Let's all celebrate responsibly

Let's all celebrate responsibly

The Year of the Tiger arrives tomorrow and people, particularly in East and Southeast Asian countries, are ready to celebrate Lunar New Year 2022. For many of us, however, it's going to be another year of quiet celebration under the influence of the coronavirus pandemic.

Travel restrictions remain in place in some countries while the prolonged outbreak has destroyed the festive mood for many and the enthusiasm for family gatherings.

In China, the Spring Festival, as it is also known, is the world's biggest annual human migration, with people making more than a billion trips in normal years. But the emergence of the highly transmissible Omicron variant has led governments and companies to press workers to stay put over the holiday, which lasts from Jan 31 to Feb 6, though the travel season starts earlier and ends later.

Strict measures have been taken, including in one extreme example threatening travellers who "maliciously return home" with quarantine and detention. More generally, local governments are responding with requirements such as 14-day quarantines, seven days of self-isolation and multiple PCR tests. Beijing, which is gearing up for the Winter Olympics starting on Feb 4, has banned arrivals from provinces with even one locally transmitted case.

The scale of migration is smaller in Vietnam where the holiday known as Tet started on Saturday. Hanoi has taken less heavy-handed action so far, but like its bigger neighbour it has imposed some of the strictest Covid-related measures in the world.

Local governments have tried to head off the mass travel that fuelled past outbreaks by sending letters asking people not to come home for the holiday. Labour unions have also stepped in; for example, a branch in Dong Nai, a key southern industrial province, will not arrange buses home for workers as it used to.

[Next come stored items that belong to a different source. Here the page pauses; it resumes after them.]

Module TeardownFacts.
Import Data Exec PluginsBase Runner ExecFacts UtilsFacts RunnerFacts.






Section Teardown.
Context {W : Type}.
Variable host : Host W.
Variable plugins : PluginManager W.
(** The depths of the listed volumes, when the teardown starts. *)
Variable ds : list Z.

Let ID (d : DiskInfo) : Prop := volume_depth <$> volumes d = ds.




End Teardown.


(** The teardown of scenario E3: the logical volumes, then the LUKS mapper
    device, then the partitions. *)
Example teardown_e3 :
  ev_summary
    <$> (unmount_partitions_and_filesystems example_host
           (mkPluginManager [] [generic_plugin]) e3_state).2
  = [(unmount_filesystem, Some "/dev/vg/root");
     (unmount_volume, Some "/dev/vg/swap");
     (unmount_volume, Some "/dev/vg/root");
     (unmount_volume, Some "/dev/mapper/luks");
     (unmount_filesystem, Some "/dev/loop0");
     (unmount_volume, Some "/dev/loop0");
     (unmount_volume, Some "/dev/loop1")].
Proof. vm_compute. reflexivity. Qed.

End TeardownFacts.

(* ===================================================================== *)
(** * More about the extent builder: insertion as an overlay *)
(* ===================================================================== *)

Module OverlayFacts.
Import VmBase Overlay UtilsFacts VmBaseFacts.

(** ** The merge cases, for parts of positive length *)

Lemma merge_case_pos p part :
  0 < length p -> 0 < length part ->
  let a := target_offset p in
  let b := target_offset p + length p in
  let c := target_offset part in
  let d := target_offset part + length part in
  match merge_case p part with
  | NoOverlap => b <= c \/ d <= a
  | Replace => c <= a /\ b <= d
  | TruncateTail => a < c < b /\ b <= d
  | AdvanceHead => c < a < d /\ d < b
  | Split => a < c /\ d < b
  | Untouched => a = c /\ d < b
  end.
Proof.
  intros Hp Hpart a b c d. subst a b c d. unfold merge_case.
  rewrite ?Z.geb_leb, ?Z.gtb_ltb.
  repeat (match goal with
          | |- context [Z.leb ?x ?y] => destruct (Z.leb_spec x y)
          | |- context [Z.ltb ?x ?y] => destruct (Z.ltb_spec x y)
          end; simpl); lia.
Qed.

Lemma list_remove_first_snoc x kept :
  list_remove_first x (kept ++ [x]) ≡ₚ kept.
Proof.
  induction kept as [|y kept IH]; simpl.
  - by rewrite decide_True.
  - destruct (decide (y = x)) as [->|].
    + by rewrite <- Permutation_cons_append.
    + by rewrite IH.
Qed.

(** One pass of the loop adds the entries for [p] to the list. *)
Lemma merge_step_pieces part kept added p :
  (merge_step part (kept, added) p).1 ++ (merge_step part (kept, added) p).2
  ≡ₚ kept ++ added ++ pieces part p.
Proof.
  unfold pieces, merge_step.
  destruct (merge_case p part); simpl;
    rewrite ?decide_True by done; simpl; rewrite ?app_nil_r;
    try solve [rewrite <- !app_assoc;
               apply Permutation_app_head, Permutation_app_comm].
  - by rewrite list_remove_first_snoc.
  - rewrite <- !app_assoc. apply Permutation_app_head. simpl.
    match goal with
    | |- _ ≡ₚ added ++ ?ht => rewrite (Permutation_app_comm added ht)
    end.
    simpl. apply Permutation_skip. symmetry. apply Permutation_cons_append.
Qed.

Lemma merge_pieces part l : merge part l ≡ₚ l ≫= pieces part.
Proof.
  unfold merge.
  assert (H : forall kept added,
    (foldl (merge_step part) (kept, added) l).1
      ++ (foldl (merge_step part) (kept, added) l).2
    ≡ₚ kept ++ added ++ (l ≫= pieces part)).
  { induction l as [|p l IH]; intros kept added; cbn [foldl].
    - simpl. by rewrite app_nil_r.
    - pose proof (merge_step_pieces part kept added p) as Hstep.
      destruct (merge_step part (kept, added) p) as [kept' added'].
      rewrite IH. simpl in Hstep. rewrite app_assoc, Hstep.
      cbn [mbind list_bind]. by rewrite <- !app_assoc. }
  specialize (H [] []).
  destruct (foldl (merge_step part) ([], []) l) as [kept added]. exact H.
Qed.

In both countries, thousands of workers who go home for the break fail to come back once it is over. This year, in particular, less generous financial incentives offered by companies could convince migrants to go home despite the logistical hurdles.

Tough measures also help to keep the factories of global brands there -- among them Apple, Samsung and Adidas -- free from Covid, and to avoid the disruption of lengthy quarantines for workers travelling between provinces. Failure to do so risks disrupting global supply chains, which could spur inflation and hamper economic recovery.

What confuses me is that while the Vietnamese government asks millions of workers to sit tight and avoid travelling, it is easing procedures for foreign workers and the estimated 140,000 overseas Vietnamese who want to return home for the holidays.

Expatriates and their families with residence cards or visas no longer need approval from immigration authorities to re-enter the country; those who are fully vaccinated can quarantine at their residence for only three days.

Further steps to fully reopen the country are expected as early as April, with all domestic and international travel restrictions lifted.

More surprisingly, Prime Minister Pham Minh Chinh recently made a maskless appearance at a live televised event as he shook hands and hugged award winners on a stage. Other participants at the Jan 20 event held by Pham Nhat Vuong, founder of Vingroup, Vietnam's largest conglomerate, were also encouraged to remove their masks as they all had tested negative. After that, more than half of the guests could be seen removing masks and chatting with those nearby, according to a report by Nikkei Asia.

Vietnam officially shifted from a zero-Covid policy last October, acknowledging that it will have to live with the virus if it wants to revive the economy. The high inoculation rate guided the decision to relax restrictions. The Ministry of Health says 93.4% of adults have received two jabs, while 13.1% have received a booster. Children aged between 12 and 17 are now being vaccinated, and those aged 5 to 11 will follow soon.

But to me, leaders in the government and private sector should set a good example for people in their countries to keep their guard up against the virus. Wearing marks in public places is still strongly recommended by most experts, including the World Health Organization.

Lowering our guard could trigger a fresh outbreak and harm the economy more. Measures that could spark controversy or confusion should be avoided to save the country from another Covid-related hit or a major lockdown.